Jacques Fabrice Hyber au palais de Tokyo PDF le 7 avril 2016 à la galerie G. Jacques Villeglé est né dans une famille d’ancienne bourgeoisie : la famille Mahé de Villeglé, originaire de Bretagne. De 1950 à 1954, il réalise Pénélope, film conçu par Raymond Hains qui restera inachevé. Sur les déchets des pellicules surexposées, avec de l’encre de Chine grasse, qui craquellera en séchant, Villeglé, suivant son habitude ad-hociste, fera des graffiti.

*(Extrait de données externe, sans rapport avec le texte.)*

Definition size (b : bn_t) : nat := length (words b).
Definition word (b : bn_t) (i : nat) : Z := nth i (words b) 0.
(** [(i < a->top) ? a->words[i] : 0] *)
Definition word_in (b : bn_t) (i : nat) : Z := if (i <? top b)%nat then word b i else 0.
Definition with_words (b : bn_t) (w : list Z) : bn_t := {| words := w; top := top b; sign := sign b |}.

Definition BN_DEFAULT_CAPACITY : nat := 32.

Definition bn_ensure (km : bool) (bn : bn_t) (n : nat) : error_code_t * bn_t :=
  if (n <=? size bn)%nat then (ERR_OK, bn)
  else
    let new_size := if (size bn * 2 <? n)%nat then n else (size bn * 2)%nat in
    let new_size := if (new_size <? BN_DEFAULT_CAPACITY)%nat then BN_DEFAULT_CAPACITY else new_size in
    if negb km then (ERR_OUT_OF_MEMORY, bn)
    else (ERR_OK, with_words bn (words bn ++ repeat 0 (new_size - size bn))).

(** The loop of [bn_fix_top] from index [i] down. *)
Fixpoint top_from (w : list Z) (i : nat) : nat :=
  match i with
  | O => O
  | S j => if nth j w 0 =? 0 then top_from w j else i
  end.
Definition bn_fix_top (bn : bn_t) : bn_t :=
  {| words := words bn; top := top_from (words bn) (size bn); sign := sign bn |}.

(** [None]: out of memory. *)
Definition bn_alloc (km : nat -> bool) : option bn_t :=
  if km 0%nat && km 1%nat then Some {| words := repeat 0 BN_DEFAULT_CAPACITY; top := 0; sign := 1 |} else None.

Definition bn_copy (km : bool) (dest src : bn_t) : error_code_t * bn_t :=
  match bn_ensure km dest (top src) with
  | (ERR_OK, dest) =>
      (ERR_OK, {| words := take (top src) (words src) ++ repeat 0 (size dest - top src); top := top src; sign := sign src |})
  | (err, dest) => (err, dest)
  end.

Definition bn_from_int (km : bool) (bn : bn_t) (value : Z) : error_code_t * bn_t :=
  match bn_ensure km bn 1 with
  | (ERR_OK, bn) =>
      (ERR_OK, {| words := value :: repeat 0 (size bn - 1); top := if value =? 0 then 0 else 1; sign := 1 |})
  | (err, bn) => (err, bn)
  end.

(** [bn->words[word_idx] |= buf[i] << (byte_idx * 8)] for the [i]-th byte. *)
Definition import_byte (buf : list Z) (w : list Z) (i : nat) : list Z :=
  let word_idx := ((length buf - 1 - i) / 8)%nat in
  let byte_idx := ((length buf - 1 - i) mod 8)%nat in
  <[word_idx := Z.lor (nth word_idx w 0) (u64 (Z.shiftl (nth i buf 0) (Z.of_nat (byte_idx * 8))))]> w.

Definition bn_from_bytes (km : bool) (bn : bn_t) (buf : option (list Z)) : error_code_t * bn_t :=
  match buf with
  | None => (ERR_INVALID_ARG, bn)
  | Some buf =>
      match bn_ensure km bn ((length buf + 7) / 8) with
      | (ERR_OK, bn) =>
          let w := fold_left (import_byte buf) (seq 0 (length buf)) (repeat 0 (size bn)) in
          (ERR_OK, bn_fix_top {| words := w; top := top bn; sign := 1 |})
      | (err, bn) => (err, bn)
      end
  end.

(** [while (top_word) { bits++; top_word >>= 1; }]: a 64-bit word takes at most 64
    rounds. *)
Fixpoint bit_loop (fuel : nat) (w : Z) (bits : nat) : nat :=
  match fuel with
  | O => bits
  | S fuel => if w =? 0 then bits else bit_loop fuel (Z.shiftr w 1) (S bits)
  end.
Definition bn_bit_count (bn : bn_t) : nat :=
  if (top bn =? 0)%nat then 0%nat
  else bit_loop 64 (word bn (top bn - 1)) ((top bn - 1) * 64)%nat.
Definition bn_byte_count (bn : bn_t) : nat := ((bn_bit_count bn + 7) / 8)%nat.

(** The [len] bytes [bn_to_bytes] stores. *)
Definition bn_to_bytes (bn : bn_t) (len : nat) : list Z :=
  let bytes_count := bn_byte_count bn in
  let bytes_count := if (len <? bytes_count)%nat then len else bytes_count in
  fold_left (fun buf i =>
    let byte := Z.land (Z.shiftr (word bn (i / 8)) (Z.of_nat (i mod 8 * 8))) 0xFF in
    <[(len - 1 - i)%nat := byte]> buf) (seq 0 bytes_count) (repeat 0 len).

Fixpoint cmp_from (a b : bn_t) (i : nat) : Z :=
  match i with
  | O => 0
  | S j => if word b j <? word a j then 1 else if word a j <? word b j then -1 else cmp_from a b j
  end.
Definition bn_cmp (a b : bn_t) : Z :=
  if (top b <? top a)%nat then 1 else if (top a <? top b)%nat then -1 else cmp_from a b (top a).

(** Sums and differences of [n] words from index [i] on. *)
Fixpoint add_loop (n i : nat) (carry : bool) (a b : bn_t) : list Z :=
  match n with
  | O => []
  | S n =>
      let wa := word_in a i in
      let wb := word_in b i in
      let sum := u64 (wa + wb + Z.b2z carry) in
      sum :: add_loop n (S i) ((sum <? wa) || (carry && (sum =? wa))) a b
  end.

Definition bn_add (km : bool) (result a b : bn_t) : error_code_t * bn_t :=
  let max_len := ((if (top b <? top a)%nat then top a else top b) + 1)%nat in
  match bn_ensure km result max_len with
  | (ERR_OK, result) => (ERR_OK, bn_fix_top (with_words result (buf_write (words result) 0 (add_loop max_len 0 false a b))))
  | (err, result) => (err, result)
  end.

Fixpoint sub_loop (n i : nat) (borrow : bool) (a b : bn_t) : list Z :=
  match n with
  | O => []
  | S n =>
      let wa := word a i in
      let wb := word_in b i in
      let diff := u64 (wa - wb - Z.b2z borrow) in
      diff :: sub_loop n (S i) ((wa <? u64 (wb + Z.b2z borrow)) || (borrow && (wb =? 2 ^ 64 - 1))) a b
  end.

Definition bn_sub (km : bool) (result a b : bn_t) : error_code_t * bn_t :=
  if bn_cmp a b <? 0 then (ERR_INVALID_ARG, result)
  else match bn_ensure km result (top a) with
       | (ERR_OK, result) =>
           (ERR_OK, bn_fix_top (with_words result (sub_loop (top a) 0 false a b ++ repeat 0 (size result - top a))))
       | (err, result) => (err, result)
       end.

(** Row [i] of the product: [res] is the list of words from [res->words + i] on. *)
Fixpoint mul_row (ai : Z) (b res : list Z) (carry : Z) : list Z :=
  match b, res with
  | bj :: b, r :: res =>
      let prod := wrap 128 (wrap 128 (wrap 128 (ai * bj) + r) + carry) in
      u64 prod :: mul_row ai b res (u64 (Z.shiftr prod 64))
  | [], r :: res => u64 (r + carry) :: res
  | _, [] => []
  end.
Fixpoint mul_rows (a b res : list Z) : list Z :=
  match a with
  | [] => res
  | ai :: a => match mul_row ai b res 0 with [] => [] | r :: res => r :: mul_rows a b res end
  end.

(** The words in use. *)
Definition used (b : bn_t) : list Z := take (top b) (words b).

Definition bn_mul (km : nat -> bool) (result a b : bn_t) : error_code_t * bn_t :=
  match bn_alloc km with
  | None => (ERR_OUT_OF_MEMORY, result)
  | Some res =>
      match bn_ensure (km 2%nat) res (top a + top b) with
      | (ERR_OK, res) =>
          let res := bn_fix_top (with_words res (mul_rows (used a) (used b) (repeat 0 (size res)))) in
          (ERR_OK, snd (bn_copy (km 3%nat) result res))
      | (err, _) => (err, result)
      end
  end.

Fixpoint shl_loop (bit_shift : Z) (w : list Z) (carry : Z) : list Z :=
  match w with
  | [] => [carry]
  | x :: w => Z.lor (u64 (Z.shiftl x bit_shift)) carry :: shl_loop bit_shift w (Z.shiftr x (64 - bit_shift))
  end.

(** In place ([result] is [a]) for [bits] other than 0 only, as for [bn_rshift]. *)
Definition bn_lshift (km : nat -> bool) (result a : bn_t) (bits : nat) : error_code_t * bn_t :=
  if (bits =? 0)%nat then bn_copy (km 0%nat) result a
  else
    let word_shift := (bits / 64)%nat in
    let bit_shift := (bits mod 64)%nat in
    match bn_alloc km with
    | None => (ERR_OUT_OF_MEMORY, result)
    | Some res =>
        match bn_ensure (km 2%nat) res (top a + word_shift + 1) with
        | (ERR_OK, res) =>
            let src := if (bit_shift =? 0)%nat then used a else shl_loop (Z.of_nat bit_shift) (used a) 0 in
            let res := bn_fix_top (with_words res (buf_write (repeat 0 (size res)) word_shift src)) in
            (ERR_OK, snd (bn_copy (km 3%nat) result res))
        | (err, _) => (err, result)
        end
    end.

(** From the most significant word down: the words are given and produced in that
    order. *)
Fixpoint shr_loop (bit_shift : Z) (w : list Z) (carry : Z) : list Z :=
  match w with
  | [] => []
  | x :: w => Z.lor (Z.shiftr x bit_shift) carry :: shr_loop bit_shift w (u64 (Z.shiftl x (64 - bit_shift)))
  end.

Definition bn_rshift (km : nat -> bool) (result a : bn_t) (bits : nat) : error_code_t * bn_t :=
  if (bits =? 0)%nat then bn_copy (km 0%nat) result a
  else
    let word_shift := (bits / 64)%nat in
    let bit_shift := (bits mod 64)%nat in
    if (top a <=? word_shift)%nat then bn_from_int (km 0%nat) result 0
    else
      match bn_alloc km with
      | None => (ERR_OUT_OF_MEMORY, result)
      | Some res =>
          match bn_ensure (km 2%nat) res (top a - word_shift) with
          | (ERR_OK, res) =>
              let src := drop word_shift (used a) in
              let src := if (bit_shift =? 0)%nat then src else rev (shr_loop (Z.of_nat bit_shift) (rev src) 0) in
              let res := bn_fix_top (with_words res (buf_write (repeat 0 (size res)) 0 src)) in
              (ERR_OK, snd (bn_copy (km 3%nat) result res))
          | (err, _) => (err, result)
          end
      end.

(** ** The functions with successful allocations *)

Definition ok : nat -> bool := fun _ => true.
Definition fresh : bn_t := {| words := repeat 0 BN_DEFAULT_CAPACITY; top := 0; sign := 1 |}.
Definition copy (dest src : bn_t) : bn_t := snd (bn_copy true dest src).
Definition from_int (bn : bn_t) (v : Z) : bn_t := snd (bn_from_int true bn v).
Definition from_bytes (bn : bn_t) (buf : list Z) : bn_t := snd (bn_from_bytes true bn (Some buf)).
Definition add (result a b : bn_t) : bn_t := snd (bn_add true result a b).
Definition sub (result a b : bn_t) : bn_t := snd (bn_sub true result a b).
Definition mul (result a b : bn_t) : bn_t := snd (bn_mul ok result a b).

(** * Values *)

Definition B64 : Z := 2 ^ 64.

(** The number a list of words stands for, and the number a [bn_t] stands for. *)
Fixpoint eval (w : list Z) : Z := match w with [] => 0 | x :: w => x + B64 * eval w end.
Definition val (b : bn_t) : Z := eval (used b).

Definition word_list (w : list Z) : Prop := Forall (fits 64) w.

(** The representation invariant: 64-bit words, zero from [top] on, and a
    non-zero word just below [top]. *)
Record bn_ok (b : bn_t) : Prop := {
  ok_words : word_list (words b);
  ok_top : (top b <= size b)%nat;
  ok_zero : drop (top b) (words b) = repeat 0 (size b - top b);
  ok_high : top b = 0%nat \/ word b (top b - 1) <> 0
}.

Lemma B64_pow (n : nat) : B64 ^ Z.of_nat n = 2 ^ (64 * Z.of_nat n).
Proof. unfold B64. by rewrite <- Z.pow_mul_r by lia. Qed.

Lemma B64_pos n : 0 < B64 ^ Z.of_nat n.
Proof. apply Z.pow_pos_nonneg; unfold B64; lia. Qed.

Lemma B64_S n : B64 ^ Z.of_nat (S n) = B64 * B64 ^ Z.of_nat n.
Proof. rewrite Nat2Z.inj_succ, Z.pow_succ_r by lia. done. Qed.

Lemma eval_app a b : eval (a ++ b) = eval a + B64 ^ Z.of_nat (length a) * eval b.
Proof.
  induction a as [|x a IH]; [by rewrite Z.mul_1_l|]. simpl app. cbn [eval length]. rewrite IH, B64_S. ring.
Qed.

Lemma eval_bound w : word_list w -> 0 <= eval w < B64 ^ Z.of_nat (length w).
Proof.
  induction 1 as [|x w Hx Hw IH]; [done|]. cbn [eval length]. rewrite B64_S. unfold fits in Hx. fold B64 in Hx. nia.
Qed.

Lemma eval_zeros n : eval (repeat 0 n) = 0.
Proof. induction n as [|n IH]; [done|]. cbn [repeat eval]. rewrite IH. lia. Qed.

Lemma word_list_zeros n : word_list (repeat 0 n).
Proof. induction n; constructor; [by unfold fits|done]. Qed.

Lemma eval_take_S w i : eval (take (S i) w) = eval (take i w) + B64 ^ Z.of_nat i * nth i w 0.
Proof.
  revert i. induction w as [|x w IH]; intros i.
  - destruct i; simpl; lia.
  - destruct i as [|i]; [simpl; rewrite ?take_0; simpl; lia|]. rewrite !firstn_cons. cbn [eval nth]. rewrite IH, B64_S. ring.
Qed.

Villeglé a fait l’objet de plus de 200 expositions personnelles en Europe, en Amérique, en Asie et en Afrique. L’artiste a participé à des manifestations collectives sur les cinq continents. En 2016, une de ses œuvres, 14 juillet, décembre 1960, est présentée dans le contexte de l’exposition  Jacques Chirac ou le dialogue des Cultures  au musée du Quai Branly. Il limite son comportement appropriatif aux seules affiches lacérées. Pour lui, le véritable artiste est le  lacérateur anonyme , la collecte pouvant être effectuée par n’importe qui. Jacques Villeglé souhaite s’effacer derrière son œuvre, il aime ainsi citer André Breton disant que  un artiste doit vivre à l’ombre de son œuvre . Lors de leur première exposition chez Colette Allendy en 1957, Hains et Villeglé décident de ne pas mentionner leurs noms sur les cartels.

Dans sa dernière période Villeglé ajoutera, presque systématiquement, à ses titres, les noms des musiciens, ou d’autres éléments visibles sur les affiches restant toujours ainsi dans le domaine concret. 2008 de l’œuvre  112 bd Haussmann, 15 mars 1988  arrachée 20 ans plus tôt. En octobre 1960, Jacques Villeglé adhère au mouvement des nouveaux réalistes créé sous l’égide du critique d’art Pierre Restany. Il s’associe à ce groupe d’artistes Klein, Arman, Dufrêne, Hains, Tinguely, Spoerri, Raysse, auxquels s’ajoutent en 1961 César, Rotella, Niki de Saint Phalle, Deschamps. Ces artistes ont des pratiques très différentes mais perçoivent comme point commun une démarche d’appropriation directe du réel. Il crée donc des œuvres à partir d’affiches lacérées par des passants anonymes ou abîmées par les conditions climatiques en les décollant de leur support dans la rue.

Après avoir fait un choix dans les affiches ramassées, il opère dans l’affiche, comme un photographe, un cadrage, parfois, mais rarement, il recompose une affiche à partir de différents morceaux d’affiches, puis les maroufle sur toile et les signe lorsqu’il les cède. Montparnasse, une affiche lacérée aux couleurs éclatantes repérée par les Américains et permettra à l’artiste d’obtenir l’étiquette de précurseur du Pop Art. Jacques Villeglé se transforme en archéologue de la rue en restituant une part de la mémoire collective dévolue à l’oubli ou à la destruction. Ses sources d’inspiration se multiplient avec l’émergence et le développement de la société de consommation avec la domination progressive de la publicité. Les affiches officielles ou sauvages sont d’une grande diversité formelle avec une large palette de couleurs. Il remet en cause le statut de l’artiste et condamne le mythe de la création individuelle.